* **Problem**
Reproduce exactly, and only, the lines below from the one containing "Section StoreWrites." through the one containing "<- app_assoc. reflexivity.".

Saved data entries:
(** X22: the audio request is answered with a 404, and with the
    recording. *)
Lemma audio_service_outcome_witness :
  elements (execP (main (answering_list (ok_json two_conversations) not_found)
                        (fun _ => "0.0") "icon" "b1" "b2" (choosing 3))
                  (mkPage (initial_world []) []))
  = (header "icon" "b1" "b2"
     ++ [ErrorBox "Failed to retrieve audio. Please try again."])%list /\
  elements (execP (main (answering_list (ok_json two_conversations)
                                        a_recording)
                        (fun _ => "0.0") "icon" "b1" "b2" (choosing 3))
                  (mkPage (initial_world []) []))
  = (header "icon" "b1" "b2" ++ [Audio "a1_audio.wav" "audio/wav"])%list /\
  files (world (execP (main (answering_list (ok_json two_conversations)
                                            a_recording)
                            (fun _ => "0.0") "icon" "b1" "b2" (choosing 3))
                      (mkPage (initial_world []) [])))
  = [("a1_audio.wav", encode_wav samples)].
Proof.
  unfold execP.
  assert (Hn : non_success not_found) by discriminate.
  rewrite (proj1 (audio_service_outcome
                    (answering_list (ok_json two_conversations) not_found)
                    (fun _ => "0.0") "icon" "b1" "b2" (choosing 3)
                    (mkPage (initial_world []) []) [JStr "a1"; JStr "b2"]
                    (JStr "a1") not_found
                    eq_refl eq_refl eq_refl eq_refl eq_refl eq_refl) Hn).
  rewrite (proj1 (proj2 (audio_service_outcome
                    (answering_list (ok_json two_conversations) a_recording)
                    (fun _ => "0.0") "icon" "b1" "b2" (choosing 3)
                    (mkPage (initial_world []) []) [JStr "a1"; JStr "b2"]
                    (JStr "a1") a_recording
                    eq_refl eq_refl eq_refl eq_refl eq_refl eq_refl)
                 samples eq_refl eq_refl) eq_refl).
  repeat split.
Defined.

==

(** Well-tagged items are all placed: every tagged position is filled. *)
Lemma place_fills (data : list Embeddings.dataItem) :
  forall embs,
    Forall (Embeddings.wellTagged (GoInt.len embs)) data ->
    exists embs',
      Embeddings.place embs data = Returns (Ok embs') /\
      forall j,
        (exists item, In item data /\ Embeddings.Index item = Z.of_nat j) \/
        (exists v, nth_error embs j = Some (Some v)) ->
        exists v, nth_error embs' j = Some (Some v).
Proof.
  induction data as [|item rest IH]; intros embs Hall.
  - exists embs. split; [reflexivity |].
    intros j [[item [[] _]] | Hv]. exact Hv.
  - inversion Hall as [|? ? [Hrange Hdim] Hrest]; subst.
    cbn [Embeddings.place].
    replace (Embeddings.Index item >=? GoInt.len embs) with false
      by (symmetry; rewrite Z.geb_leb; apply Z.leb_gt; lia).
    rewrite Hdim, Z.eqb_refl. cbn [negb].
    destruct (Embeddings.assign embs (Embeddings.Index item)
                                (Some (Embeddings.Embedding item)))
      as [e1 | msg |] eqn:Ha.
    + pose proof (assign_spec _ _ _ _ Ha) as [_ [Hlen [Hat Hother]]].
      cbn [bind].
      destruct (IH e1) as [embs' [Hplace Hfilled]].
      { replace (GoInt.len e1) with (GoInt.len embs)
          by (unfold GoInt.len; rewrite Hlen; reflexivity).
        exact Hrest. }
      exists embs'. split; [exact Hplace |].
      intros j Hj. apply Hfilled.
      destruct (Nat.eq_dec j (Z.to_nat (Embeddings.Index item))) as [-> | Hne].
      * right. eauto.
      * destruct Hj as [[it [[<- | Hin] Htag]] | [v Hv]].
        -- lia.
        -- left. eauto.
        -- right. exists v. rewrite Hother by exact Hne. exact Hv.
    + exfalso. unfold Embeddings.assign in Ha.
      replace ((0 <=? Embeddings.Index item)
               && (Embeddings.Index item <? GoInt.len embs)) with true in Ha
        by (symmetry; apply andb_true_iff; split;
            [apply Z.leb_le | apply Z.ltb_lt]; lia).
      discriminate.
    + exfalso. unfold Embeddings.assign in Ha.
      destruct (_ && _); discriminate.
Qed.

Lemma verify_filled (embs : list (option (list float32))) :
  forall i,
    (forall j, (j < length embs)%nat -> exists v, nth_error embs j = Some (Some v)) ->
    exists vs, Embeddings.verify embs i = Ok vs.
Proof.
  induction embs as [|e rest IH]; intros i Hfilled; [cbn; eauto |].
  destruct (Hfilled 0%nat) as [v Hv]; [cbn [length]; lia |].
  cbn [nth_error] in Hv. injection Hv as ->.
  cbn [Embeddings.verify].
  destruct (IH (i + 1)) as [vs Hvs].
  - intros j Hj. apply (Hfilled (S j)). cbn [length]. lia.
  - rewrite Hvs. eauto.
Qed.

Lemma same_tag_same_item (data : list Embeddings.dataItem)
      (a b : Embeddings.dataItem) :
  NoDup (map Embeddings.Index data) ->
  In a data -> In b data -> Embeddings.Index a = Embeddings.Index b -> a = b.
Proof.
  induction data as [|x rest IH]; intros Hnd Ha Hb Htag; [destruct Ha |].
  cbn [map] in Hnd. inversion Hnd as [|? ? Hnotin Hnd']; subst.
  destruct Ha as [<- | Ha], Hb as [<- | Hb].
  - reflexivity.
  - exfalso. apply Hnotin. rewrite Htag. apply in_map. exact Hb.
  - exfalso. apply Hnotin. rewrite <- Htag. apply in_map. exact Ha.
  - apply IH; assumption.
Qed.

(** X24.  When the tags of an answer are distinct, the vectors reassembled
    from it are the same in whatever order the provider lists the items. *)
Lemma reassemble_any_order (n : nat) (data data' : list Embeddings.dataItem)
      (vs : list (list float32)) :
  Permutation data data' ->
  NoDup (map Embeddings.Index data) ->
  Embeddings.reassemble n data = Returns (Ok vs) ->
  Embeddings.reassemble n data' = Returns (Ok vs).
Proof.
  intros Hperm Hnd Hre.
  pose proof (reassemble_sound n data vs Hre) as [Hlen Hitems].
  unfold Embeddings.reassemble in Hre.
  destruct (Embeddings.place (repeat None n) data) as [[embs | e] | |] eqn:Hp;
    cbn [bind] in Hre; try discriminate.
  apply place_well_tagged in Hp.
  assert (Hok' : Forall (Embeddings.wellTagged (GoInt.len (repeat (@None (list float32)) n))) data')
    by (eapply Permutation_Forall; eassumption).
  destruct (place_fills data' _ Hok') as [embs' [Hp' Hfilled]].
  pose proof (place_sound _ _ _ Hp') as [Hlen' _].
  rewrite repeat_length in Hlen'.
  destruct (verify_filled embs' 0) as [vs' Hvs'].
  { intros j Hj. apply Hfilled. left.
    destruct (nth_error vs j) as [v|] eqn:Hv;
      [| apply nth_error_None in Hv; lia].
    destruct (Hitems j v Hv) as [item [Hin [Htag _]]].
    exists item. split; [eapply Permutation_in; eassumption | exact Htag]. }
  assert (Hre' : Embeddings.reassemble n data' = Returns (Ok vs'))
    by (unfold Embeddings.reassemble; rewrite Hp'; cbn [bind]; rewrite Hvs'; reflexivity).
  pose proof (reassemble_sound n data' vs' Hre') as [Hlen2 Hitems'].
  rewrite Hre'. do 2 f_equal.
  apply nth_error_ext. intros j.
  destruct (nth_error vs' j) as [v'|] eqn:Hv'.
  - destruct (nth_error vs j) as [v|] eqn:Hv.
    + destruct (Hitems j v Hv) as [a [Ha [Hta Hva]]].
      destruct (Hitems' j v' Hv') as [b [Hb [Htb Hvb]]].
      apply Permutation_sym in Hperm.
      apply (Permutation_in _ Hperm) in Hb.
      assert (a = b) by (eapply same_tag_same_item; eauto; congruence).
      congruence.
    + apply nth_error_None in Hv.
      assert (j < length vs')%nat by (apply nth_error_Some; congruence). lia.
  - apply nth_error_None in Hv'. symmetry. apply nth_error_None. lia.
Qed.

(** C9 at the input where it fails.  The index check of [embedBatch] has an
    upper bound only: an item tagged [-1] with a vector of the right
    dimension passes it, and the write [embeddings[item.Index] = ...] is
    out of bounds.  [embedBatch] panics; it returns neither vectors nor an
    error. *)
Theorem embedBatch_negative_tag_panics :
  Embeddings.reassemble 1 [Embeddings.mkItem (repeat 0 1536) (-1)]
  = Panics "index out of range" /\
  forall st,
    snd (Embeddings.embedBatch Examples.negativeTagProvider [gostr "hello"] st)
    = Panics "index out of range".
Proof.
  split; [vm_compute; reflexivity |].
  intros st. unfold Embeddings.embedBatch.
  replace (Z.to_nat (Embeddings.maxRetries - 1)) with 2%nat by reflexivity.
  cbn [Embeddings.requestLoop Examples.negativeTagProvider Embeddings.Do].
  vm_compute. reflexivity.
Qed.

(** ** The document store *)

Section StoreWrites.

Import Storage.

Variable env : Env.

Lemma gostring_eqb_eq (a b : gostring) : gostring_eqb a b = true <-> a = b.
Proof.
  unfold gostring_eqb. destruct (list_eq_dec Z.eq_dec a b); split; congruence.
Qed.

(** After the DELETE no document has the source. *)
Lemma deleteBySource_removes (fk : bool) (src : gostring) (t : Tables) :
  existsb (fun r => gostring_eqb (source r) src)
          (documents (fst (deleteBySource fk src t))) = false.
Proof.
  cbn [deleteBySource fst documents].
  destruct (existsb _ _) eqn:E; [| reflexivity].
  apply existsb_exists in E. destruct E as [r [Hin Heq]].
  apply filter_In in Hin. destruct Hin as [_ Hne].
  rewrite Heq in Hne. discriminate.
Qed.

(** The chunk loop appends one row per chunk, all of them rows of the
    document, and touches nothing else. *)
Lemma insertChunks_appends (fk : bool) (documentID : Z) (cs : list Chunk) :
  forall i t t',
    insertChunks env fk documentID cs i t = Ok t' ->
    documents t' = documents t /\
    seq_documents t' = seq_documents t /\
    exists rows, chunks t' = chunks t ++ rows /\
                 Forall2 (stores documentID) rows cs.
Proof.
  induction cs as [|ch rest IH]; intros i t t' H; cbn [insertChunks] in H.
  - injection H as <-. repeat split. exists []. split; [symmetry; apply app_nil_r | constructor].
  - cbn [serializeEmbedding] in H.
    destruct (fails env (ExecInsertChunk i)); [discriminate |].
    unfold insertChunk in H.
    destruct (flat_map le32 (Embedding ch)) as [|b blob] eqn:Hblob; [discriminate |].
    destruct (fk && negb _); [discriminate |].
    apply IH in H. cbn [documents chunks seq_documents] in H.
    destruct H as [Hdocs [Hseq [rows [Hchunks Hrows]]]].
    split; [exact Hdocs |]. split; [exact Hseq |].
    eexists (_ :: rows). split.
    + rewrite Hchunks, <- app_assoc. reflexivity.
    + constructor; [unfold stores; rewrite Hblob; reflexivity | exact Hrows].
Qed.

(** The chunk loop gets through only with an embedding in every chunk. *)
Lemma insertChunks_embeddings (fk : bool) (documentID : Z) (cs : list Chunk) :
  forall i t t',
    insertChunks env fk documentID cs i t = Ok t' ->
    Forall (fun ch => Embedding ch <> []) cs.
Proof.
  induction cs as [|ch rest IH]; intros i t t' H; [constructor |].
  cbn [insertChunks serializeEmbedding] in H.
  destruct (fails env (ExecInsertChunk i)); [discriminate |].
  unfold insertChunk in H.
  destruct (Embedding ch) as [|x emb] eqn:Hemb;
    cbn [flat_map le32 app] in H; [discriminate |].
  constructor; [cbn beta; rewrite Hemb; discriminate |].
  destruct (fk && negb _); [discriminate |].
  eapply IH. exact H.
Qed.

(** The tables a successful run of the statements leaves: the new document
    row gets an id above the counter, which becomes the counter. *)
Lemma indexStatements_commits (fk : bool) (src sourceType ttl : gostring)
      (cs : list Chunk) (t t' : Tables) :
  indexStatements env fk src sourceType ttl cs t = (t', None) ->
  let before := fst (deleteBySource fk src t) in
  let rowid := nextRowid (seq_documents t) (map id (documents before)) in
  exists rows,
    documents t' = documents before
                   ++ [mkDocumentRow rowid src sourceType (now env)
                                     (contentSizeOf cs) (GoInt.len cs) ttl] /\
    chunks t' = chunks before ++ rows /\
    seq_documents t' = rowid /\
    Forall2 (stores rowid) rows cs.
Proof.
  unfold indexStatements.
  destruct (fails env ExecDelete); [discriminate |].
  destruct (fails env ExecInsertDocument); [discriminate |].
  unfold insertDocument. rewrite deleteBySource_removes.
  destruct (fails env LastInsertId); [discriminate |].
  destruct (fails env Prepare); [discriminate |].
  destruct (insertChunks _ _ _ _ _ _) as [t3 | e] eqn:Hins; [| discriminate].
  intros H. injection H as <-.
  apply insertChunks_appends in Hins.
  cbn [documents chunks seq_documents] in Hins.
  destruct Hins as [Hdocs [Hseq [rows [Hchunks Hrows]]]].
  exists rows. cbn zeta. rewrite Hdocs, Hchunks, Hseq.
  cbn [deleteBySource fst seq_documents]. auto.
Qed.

* **Output for this exercise**
Section StoreWrites.

Import Storage.

Variable env : Env.

Lemma gostring_eqb_eq (a b : gostring) : gostring_eqb a b = true <-> a = b.
Proof.
  unfold gostring_eqb. destruct (list_eq_dec Z.eq_dec a b); split; congruence.
Qed.

(** After the DELETE no document has the source. *)
Lemma deleteBySource_removes (fk : bool) (src : gostring) (t : Tables) :
  existsb (fun r => gostring_eqb (source r) src)
          (documents (fst (deleteBySource fk src t))) = false.
Proof.
  cbn [deleteBySource fst documents].
  destruct (existsb _ _) eqn:E; [| reflexivity].
  apply existsb_exists in E. destruct E as [r [Hin Heq]].
  apply filter_In in Hin. destruct Hin as [_ Hne].
  rewrite Heq in Hne. discriminate.
Qed.

(** The chunk loop appends one row per chunk, all of them rows of the
    document, and touches nothing else. *)
Lemma insertChunks_appends (fk : bool) (documentID : Z) (cs : list Chunk) :
  forall i t t',
    insertChunks env fk documentID cs i t = Ok t' ->
    documents t' = documents t /\
    seq_documents t' = seq_documents t /\
    exists rows, chunks t' = chunks t ++ rows /\
                 Forall2 (stores documentID) rows cs.
Proof.
  induction cs as [|ch rest IH]; intros i t t' H; cbn [insertChunks] in H.
  - injection H as <-. repeat split. exists []. split; [symmetry; apply app_nil_r | constructor].
  - cbn [serializeEmbedding] in H.
    destruct (fails env (ExecInsertChunk i)); [discriminate |].
    unfold insertChunk in H.
    destruct (flat_map le32 (Embedding ch)) as [|b blob] eqn:Hblob; [discriminate |].
    destruct (fk && negb _); [discriminate |].
    apply IH in H. cbn [documents chunks seq_documents] in H.
    destruct H as [Hdocs [Hseq [rows [Hchunks Hrows]]]].
    split; [exact Hdocs |]. split; [exact Hseq |].
    eexists (_ :: rows). split.
    + rewrite Hchunks, <- app_assoc. reflexivity.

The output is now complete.